### Required work
Below are several entries. Transcribe exactly those lines that fall from the one with "DotStar :: pat' =>" through the one with "Definition HTTP_202_ACCEPTED : Z := 202.", end lines included.

================

(** * The HogQL query endpoint ([posthog/api/hogql_query.py])

    A shallow embedding of [HogQLQueryViewSet]: the memoised feature check
    [check_team_api_queries_concurrency], the [run] action with its chain of
    [except] handlers, [handle_column_ch_error] and [_tag_client_query_id].

    Python values are an inductive type, exceptions are data, and the
    effects the view performs itself (cache reads and writes, tag writes,
    calls of the subscription service, of the query engine and of
    [capture_exception]) are threaded through a state-and-exception monad
    over a [World]. *)

From stdpp Require Import gmap strings list pretty.

Local Open Scope string_scope.
Local Open Scope Z_scope.
Local Set Warnings "-register-all".

(** ** Python values *)

(** The JSON-like values a result mapping or an exception attribute can
    hold.  A [dict] keeps its items in insertion order; floats are left out. *)
Inductive PyVal : Type :=
  | PyNone
  | PyBool (b : bool)
  | PyInt (n : Z)
  | PyStr (s : string)
  | PyList (l : list PyVal)
  | PyDict (d : list (string * PyVal)).

Abbreviation PyMapping := (list (string * PyVal)).

(** [bool(v)]. *)
Definition truthy (v : PyVal) : bool :=
  match v with
  | PyNone => false
  | PyBool b => b
  | PyInt n => negb (n =? 0)
  | PyStr s => negb (String.eqb s "")
  | PyList l => match l with [] => false | _ => true end
  | PyDict d => match d with [] => false | _ => true end
  end.

(** [type(v).__name__]. *)
Definition type_name (v : PyVal) : string :=
  match v with
  | PyNone => "NoneType"
  | PyBool _ => "bool"
  | PyInt _ => "int"
  | PyStr _ => "str"
  | PyList _ => "list"
  | PyDict _ => "dict"
  end.

(** [d.get(k)] on a mapping; [None] stands for the key being absent. *)
Fixpoint dict_lookup (k : string) (d : PyMapping) : option PyVal :=
  match d with
  | [] => None
  | (k', v) :: d' => if String.eqb k k' then Some v else dict_lookup k d'
  end.

(** [d.get(k)]: the value, or Python's [None] when the key is absent. *)
Definition dict_get (k : string) (d : PyMapping) : PyVal :=
  default PyNone (dict_lookup k d).

(** [v is False]: identity with the [False] singleton. *)
Definition is_False (v : PyVal) : bool :=
  match v with
  | PyBool false => true
  | _ => false
  end.

(** ** Exceptions *)

(** Modelled from the spec: the exception classes named by the handlers of
    [run] are declared outside this file ([posthog.hogql.errors],
    [posthog.errors], [common.hogvm], [posthog.clickhouse.client.limit]).
    They are the spec's engine semantic error, engine-translation error,
    script-runtime error, name resolution error and concurrency admission
    exhaustion; they are pairwise unrelated, and an instance of a subclass
    carries the tag of the class the handler names.  Every other exception
    class is [OtherException] with its name. *)
Inductive ExcClass : Type :=
  | ExposedHogQLError
  | ExposedCHQueryError
  | HogVMException
  | ResolutionError
  | ConcurrencyLimitExceeded
  | OtherException (name : string).

(** An exception object that is not one of rest_framework's: its class,
    [str(e)], and the attributes [getattr] can see. *)
Record ExcObject : Type := mkExc {
  exc_class : ExcClass;
  exc_str : string;
  exc_attrs : PyMapping
}.

(** The exceptions [run] can end with.  [ValidationError(detail, code)] and
    [Throttled(detail=...)] are rest_framework's; [code = PyNone] is the
    call with no code. *)
Inductive PyExc : Type :=
  | ValidationError (detail : string) (code : PyVal)
  | Throttled (detail : string)
  | Exc (e : ExcObject).

(** [getattr(e, name, default)].  rest_framework's [APIException]s carry
    [detail] only: neither [message] nor [code_name]. *)
Definition getattr (e : PyExc) (name : string) (dflt : PyVal) : PyVal :=
  match e with
  | Exc o => default dflt (dict_lookup name (exc_attrs o))
  | ValidationError _ _ | Throttled _ => dflt
  end.

Definition AttributeError (v : PyVal) (attr : string) : PyExc :=
  Exc (mkExc (OtherException "AttributeError")
         ("'" +:+ type_name v +:+ "' object has no attribute '" +:+ attr +:+ "'")
         []).

Definition TypeError (msg : string) : PyExc :=
  Exc (mkExc (OtherException "TypeError") msg []).

(** ** The world the view acts on *)

(** One call of [process_query_model], with the ambient query tags it runs
    under. *)
Record Dispatch (Team Query ExecutionMode User : Type) : Type := mkDispatch {
  d_team : option Team;
  d_query : Query;
  d_execution_mode : ExecutionMode;
  d_query_id : option string;
  d_user : User;
  d_is_query_service : bool;
  d_tags : gmap string string
}.
Arguments mkDispatch {Team Query ExecutionMode User}.
Arguments d_team {Team Query ExecutionMode User}.
Arguments d_query {Team Query ExecutionMode User}.
Arguments d_execution_mode {Team Query ExecutionMode User}.
Arguments d_query_id {Team Query ExecutionMode User}.
Arguments d_user {Team Query ExecutionMode User}.
Arguments d_is_query_service {Team Query ExecutionMode User}.
Arguments d_tags {Team Query ExecutionMode User}.

(** [cache] is django's process-wide cache (no entry is evicted during its
    lifetime), [query_tags] the ambient tag context of the request;
    [feature_calls], [dispatched] and [captured] log the calls of the
    subscription service (by team id), of the query engine and of
    [capture_exception], oldest first. *)
Record World (D : Type) : Type := mkWorld {
  cache : gmap string bool;
  query_tags : gmap string string;
  feature_calls : list Z;
  dispatched : list D;
  captured : list PyExc
}.
Arguments mkWorld {D}.
Arguments cache {D}.
Arguments query_tags {D}.
Arguments feature_calls {D}.
Arguments dispatched {D}.
Arguments captured {D}.

(** ** A state-and-exception monad *)

Inductive Outcome (A : Type) : Type :=
  | Returned (a : A)
  | Raised (e : PyExc).
Arguments Returned {A}.
Arguments Raised {A}.

Module PyM.
Definition M (W A : Type) : Type := W -> Outcome A * W.

Definition ret {W A} (a : A) : M W A := fun w => (Returned a, w).

Definition raise {W A} (e : PyExc) : M W A := fun w => (Raised e, w).

Definition bind {W A B} (m : M W A) (k : A -> M W B) : M W B :=
  fun w =>
    match m w with
    | (Returned a, w') => k a w'
    | (Raised e, w') => (Raised e, w')
    end.

(** [try: body except ... as e: handler e]. *)
Definition try_except {W A} (body : M W A) (handler : PyExc -> M W A) : M W A :=
  fun w =>
    match body w with
    | (Returned a, w') => (Returned a, w')
    | (Raised e, w') => handler e w'
    end.

(** A collaborator's outcome, lifted. *)
Definition lift {W A} (o : Outcome A) : M W A := fun w => (o, w).

Definition get {W} : M W W := fun w => (Returned w, w).

Definition modify {W} (f : W -> W) : M W unit := fun w => (Returned tt, f w).
End PyM.

Declare Scope py_scope.
Delimit Scope py_scope with py.
Notation "x <- m ;; k" := (PyM.bind m (fun x => k))
  (at level 100, m at next level, right associativity) : py_scope.
Notation "m ;;; k" := (PyM.bind m (fun _ => k))
  (at level 100, right associativity) : py_scope.

(** ** Regular expressions: the fragment [re.search] is used with *)

(** A pattern is a sequence of literals and [.*]; [.] matches every
    character but the newline, and [*] is greedy. *)
Inductive ReAtom : Type :=
  | Lit (s : string)
  | DotStar.

Definition newline : Ascii.ascii := Ascii.ascii_of_nat 10.

(** [strip_prefix p s]: what is left of [s] after its prefix [p]. *)
Fixpoint strip_prefix (p s : string) : option string :=
  match p, s with
  | EmptyString, _ => Some s
  | String a p', String b s' => if Ascii.eqb a b then strip_prefix p' s' else None
  | String _ _, EmptyString => None
  end.

(** The text matched by the pattern at the start of [s], by backtracking:
    [.*] first takes as many characters as it can. *)
Fixpoint re_match (pat : list ReAtom) (s : string) : option string :=
  match pat with
  | [] => Some ""
  | Lit l :: pat' =>
      match strip_prefix l s with
      | Some s' => String.app l <$> re_match pat' s'
      | None => None
      end
  | DotStar :: pat' =>
      (fix star (s : string) : option string :=
         match s with
         | EmptyString => re_match pat' ""
         | String c s' =>
             if Ascii.eqb c newline then re_match pat' s
             else match star s' with
                  | Some m => Some (String c m)
                  | None => re_match pat' s
                  end
         end) s
  end.

(** [re.search(pat, s)]: the leftmost match, as [match.group(0)]. *)
Fixpoint re_search (pat : list ReAtom) (s : string) : option string :=
  match re_match pat s with
  | Some m => Some m
  | None =>
      match s with
      | EmptyString => None
      | String _ s' => re_search pat s'
      end
  end.

(** [r"There's no column.*in table"]. *)
Definition column_pattern : list ReAtom :=
  [Lit "There's no column"; DotStar; Lit "in table"].

Definition beta_note : string :=
  ". Note: While in beta, not all column types may be fully supported".

(** ** Requests, results and responses *)

(** [data.query] is one of the query classes of [posthog.schema]; only
    [HogQLQuery] matters here, every other class is [OtherQuery] with its
    kind. *)
Inductive QueryNode : Type :=
  | HogQLQuery (query : string)
  | OtherQuery (kind : string).

Definition isinstance_HogQLQuery (q : QueryNode) : bool :=
  match q with
  | HogQLQuery _ => true
  | OtherQuery _ => false
  end.

Record QueryRequest : Type := mkQueryRequest {
  query : QueryNode;
  client_query_id : option string;
  refresh : option string
}.

Record Response : Type := mkResponse {
  body : PyMapping;
  status : Z
}.

Definition HTTP_200_OK : Z := 200.
Definition HTTP_202_ACCEPTED : Z := 202.

(** ** The view *)

Section HogQLQueryViewSet.
(** Types owned by collaborators. *)
Context {Organization User BaseModel ExecutionMode RequestData : Type}.
Context `{!EqDecision ExecutionMode}.

(** [AvailableFeature.API_QUERIES_CONCURRENCY] and [ASYNC_MODES], constants
    of [posthog.constants] and [posthog.hogql_queries.query_runner]. *)
Variable API_QUERIES_CONCURRENCY : string.
Variable ASYNC_MODES : list ExecutionMode.

(** The subscription service: [organization.is_feature_available(feature)]. *)
Variable is_feature_available : Organization -> string -> bool.

Record Team : Type := mkTeam {
  organization : Organization
}.

(** [self]: the team id of the route, and the team when it resolves. *)
Record ViewSet : Type := mkViewSet {
  team_id : Z;
  team : option Team
}.

Record Request : Type := mkRequest {
  data : RequestData;
  user : User
}.

(** What [process_query_model] returns: a plain mapping or a pydantic
    model. *)
Inductive QueryResult : Type :=
  | ResultDict (d : PyMapping)
  | ResultModel (m : BaseModel).

Abbreviation DispatchCall := (Dispatch Team QueryNode ExecutionMode User).
Abbreviation W := (World DispatchCall).
Abbreviation M := (PyM.M W).

(** [self.get_model(request.data, QueryRequest)], the request parser. *)
Variable get_model : RequestData -> Outcome QueryRequest.

(** [_process_query_request(data, team, client_query_id, user)], the
    resolver of [posthog.api.query]. *)
Variable _process_query_request :
  QueryRequest -> option Team -> option string -> User ->
  Outcome (QueryNode * option string * ExecutionMode).

(** [process_query_model(...)], the query engine; it sees its arguments
    and the ambient tags. *)
Variable process_query_model : DispatchCall -> Outcome QueryResult.

(** [result.model_dump(by_alias=True)]. *)
Variable model_dump : BaseModel -> PyMapping.

(** *** Primitive effects *)

Definition cache_get (key : string) : M (option bool) :=
  fun w => (Returned (cache w !! key), w).

Definition cache_set (key : string) (val : bool) : M unit :=
  PyM.modify (fun w =>
    mkWorld (<[key := val]> (cache w)) (query_tags w) (feature_calls w)
            (dispatched w) (captured w)).

(** The call of the subscription service made for the team of route id
    [tid]. *)
Definition call_is_feature_available (tid : Z) (t : Team) (feature : string) : M bool :=
  fun w =>
    (Returned (is_feature_available (organization t) feature),
     mkWorld (cache w) (query_tags w) (feature_calls w ++ [tid])
             (dispatched w) (captured w)).

(** Modelled from the spec: [tag_queries(client_query_id=...)] of
    [posthog.clickhouse.query_tagging], which is not in this file, attaches
    the id to the ambient per-request context under that key. *)
Definition tag_queries_client_query_id (query_id : string) : M unit :=
  PyM.modify (fun w =>
    mkWorld (cache w) (<["client_query_id" := query_id]> (query_tags w))
            (feature_calls w) (dispatched w) (captured w)).
Lemma removed_consistent (w : World) (parent c : NodeId) (pn cn : DomNode) (k : nat) :
  childrenConsistent w parent pn ->
  childNodes pn !! k = Some c -> nodes w !! c = Some cn ->
  childrenConsistent
    (set_nodes
       (<[c := set_parentNode None cn]>
          (<[parent := set_childNodes (removeId c (childNodes pn)) pn]> (nodes w))) w)
    parent (set_childNodes (delete k (childNodes pn)) pn).
Proof.
  intros (Hp & Hel & Hnd & Hpar & Hcs) Hk Hc.
  assert (Hin : c ∈ childNodes pn) by (apply list_elem_of_lookup; eauto).
  assert (Hne : c <> parent) by (intros ->; contradiction).
  assert (Hlp : (parent < length (nodes w))%nat) by now apply lookup_lt_Some in Hp.
  rewrite (removeId_delete _ _ _ Hnd Hk).
  assert (Hsub : forall x, x ∈ delete k (childNodes pn) -> x ∈ childNodes pn /\ x <> c).
  { intros x Hx. rewrite delete_take_drop in Hx.
    rewrite <- (take_drop_middle _ _ _ Hk) in Hnd.
    apply NoDup_app in Hnd as (_ & Hdis & Hnd2). apply NoDup_cons in Hnd2 as [Hc2 _].
    rewrite <- (take_drop_middle _ _ _ Hk) at 1.
    apply elem_of_app in Hx as [Hx|Hx].
    - split; [apply elem_of_app; now left|]. intros ->. apply (Hdis c Hx).
      apply elem_of_cons. now left.
    - split; [apply elem_of_app; right; apply elem_of_cons; now right|].
      intros ->. contradiction. }
  split; [|split; [exact Hel|split; [|split]]].
  - cbn. rewrite list_lookup_insert_ne by congruence. now apply list_lookup_insert_eq.
  - cbn [childNodes set_childNodes]. rewrite delete_take_drop.
    rewrite <- (take_drop_middle _ _ _ Hk) in Hnd.
    apply NoDup_app in Hnd as (Hnd1 & Hdis & Hnd2). apply NoDup_cons in Hnd2 as [_ Hnd2].
    apply NoDup_app. split; [exact Hnd1|]. split; [|exact Hnd2].
    intros x Hx Hx'. apply (Hdis x Hx). apply elem_of_cons. now right.
  - cbn [childNodes set_childNodes]. intros Hx. apply Hpar. now apply Hsub.
  - cbn [childNodes set_childNodes]. intros x Hx. destruct (Hsub x Hx) as [Hx' Hxc].
    destruct (Hcs x Hx') as (xn & Hxn & Hxp). exists xn. split; [|exact Hxp].
    assert (x <> parent) by (intros ->; contradiction).
    cbn. now rewrite !list_lookup_insert_ne by congruence.
Qed.
(** ** Over the reals: the two-point rule *)

(** C9, as amended: over the reals, [gquad(a, b)] is
    [(b-a)/2 * (f(m - d) + f(m + d))] with [m = (a+b)/2] and
    [d = (b-a) * sqrt 3 / 6], which is the rule with nodes [-sqrt 3 / 3] and
    [sqrt 3 / 3] and weights 1 on [[-1, 1]] carried to [[a, b]] by
    [x |-> m + (b-a)/2 * x]; the two values are added, and the target
    function is evaluated twice, at [m - d] first.  Whatever the arithmetic,
    binary64 included, [gquad] returns the value of the source's own
    expression after two evaluations. *)
Theorem gquad_two_point_rule (self : @NumMethods real_arith) (a b : R) :
  let m := ((a + b) / 2)%R in
  let d := ((b - a) * sqrt 3 / 6)%R in
  @gquad real_arith a b self =
    (Ok ((b - a) / 2 * (func self (m - d) + func self (m + d)))%R, self,
     [@Call real_arith (m - d)%R; @Call real_arith (m + d)%R]) /\
  (m - d = m + (b - a) / 2 * (- sqrt 3 / 3))%R /\
  (m + d = m + (b - a) / 2 * (sqrt 3 / 3))%R /\
  calls (trace (@gquad real_arith a b self)) = 2%nat /\
  (forall (A : Arith) (self' : @NumMethods A) (a' b' : @num A),
     @gquad A a' b' self' =
       (Ok (gquad_value self' a' b'), self',
        [Call (gquad_left a' b'); Call (gquad_right a' b')]) /\
     calls (trace (@gquad A a' b' self')) = 2%nat).
Proof.
  intros m d.
  assert (Hl : @gquad_left real_arith a b = (m - d)%R).
  { unfold gquad_left, m, d. cbn. field. }
  assert (Hr : @gquad_right real_arith a b = (m + d)%R).
  { unfold gquad_right, m, d. cbn. field. }
  rewrite gquad_run. unfold gquad_value, gquad_events. rewrite Hl, Hr.
  split; [|split; [unfold m, d; field | split; [unfold m, d; field |]]].
  - do 3 f_equal. cbn. field.
  - split; [reflexivity|]. intros A self' a' b'. split; reflexivity.
Qed.

(** ** The composite trapezoid rule *)

Section TrapComp.
Context {A : Arith}.

(** The value of [mid_terms] after the loop of [trap_comp] has run over the
    indices [xs], starting from [m]. *)
Definition mid_terms_of (self : NumMethods) (a h : num) (xs : list Z) (m : num) : num :=
  fold_left (fun m i => m +. func self (a +. #i *. h)) xs m.

Lemma for_each_mid_terms self a h xs :
  forall m,
  for_each xs
    (fun i mid_terms => let* fx := call (a +. #i *. h) in ret (mid_terms +. fx)) m self =
  (Ok (mid_terms_of self a h xs m), self, map (fun i => Call (a +. #i *. h)) xs).
Proof.
  induction xs as [|i xs IH]; intros m; [reflexivity|].
  cbn [for_each map mid_terms_of fold_left].
  apply (bind_run _ _ self (m +. func self (a +. #i *. h)) self [Call (a +. #i *. h)]).
  - reflexivity.
  - apply IH.
Qed.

================

### Exercise solution
  | DotStar :: pat' =>
      (fix star (s : string) : option string :=
         match s with
         | EmptyString => re_match pat' ""
         | String c s' =>
             if Ascii.eqb c newline then re_match pat' s
             else match star s' with
                  | Some m => Some (String c m)
                  | None => re_match pat' s
                  end
         end) s
  end.

(** [re.search(pat, s)]: the leftmost match, as [match.group(0)]. *)
Fixpoint re_search (pat : list ReAtom) (s : string) : option string :=
  match re_match pat s with
  | Some m => Some m
  | None =>
      match s with
      | EmptyString => None
      | String _ s' => re_search pat s'
      end
  end.

(** [r"There's no column.*in table"]. *)
Definition column_pattern : list ReAtom :=
  [Lit "There's no column"; DotStar; Lit "in table"].

Definition beta_note : string :=
  ". Note: While in beta, not all column types may be fully supported".

(** ** Requests, results and responses *)

(** [data.query] is one of the query classes of [posthog.schema]; only
    [HogQLQuery] matters here, every other class is [OtherQuery] with its
    kind. *)
Inductive QueryNode : Type :=
  | HogQLQuery (query : string)
  | OtherQuery (kind : string).

Definition isinstance_HogQLQuery (q : QueryNode) : bool :=
  match q with
  | HogQLQuery _ => true
  | OtherQuery _ => false
  end.

Record QueryRequest : Type := mkQueryRequest {
  query : QueryNode;
  client_query_id : option string;
  refresh : option string
}.

Record Response : Type := mkResponse {
  body : PyMapping;
  status : Z
}.

Definition HTTP_200_OK : Z := 200.
Definition HTTP_202_ACCEPTED : Z := 202.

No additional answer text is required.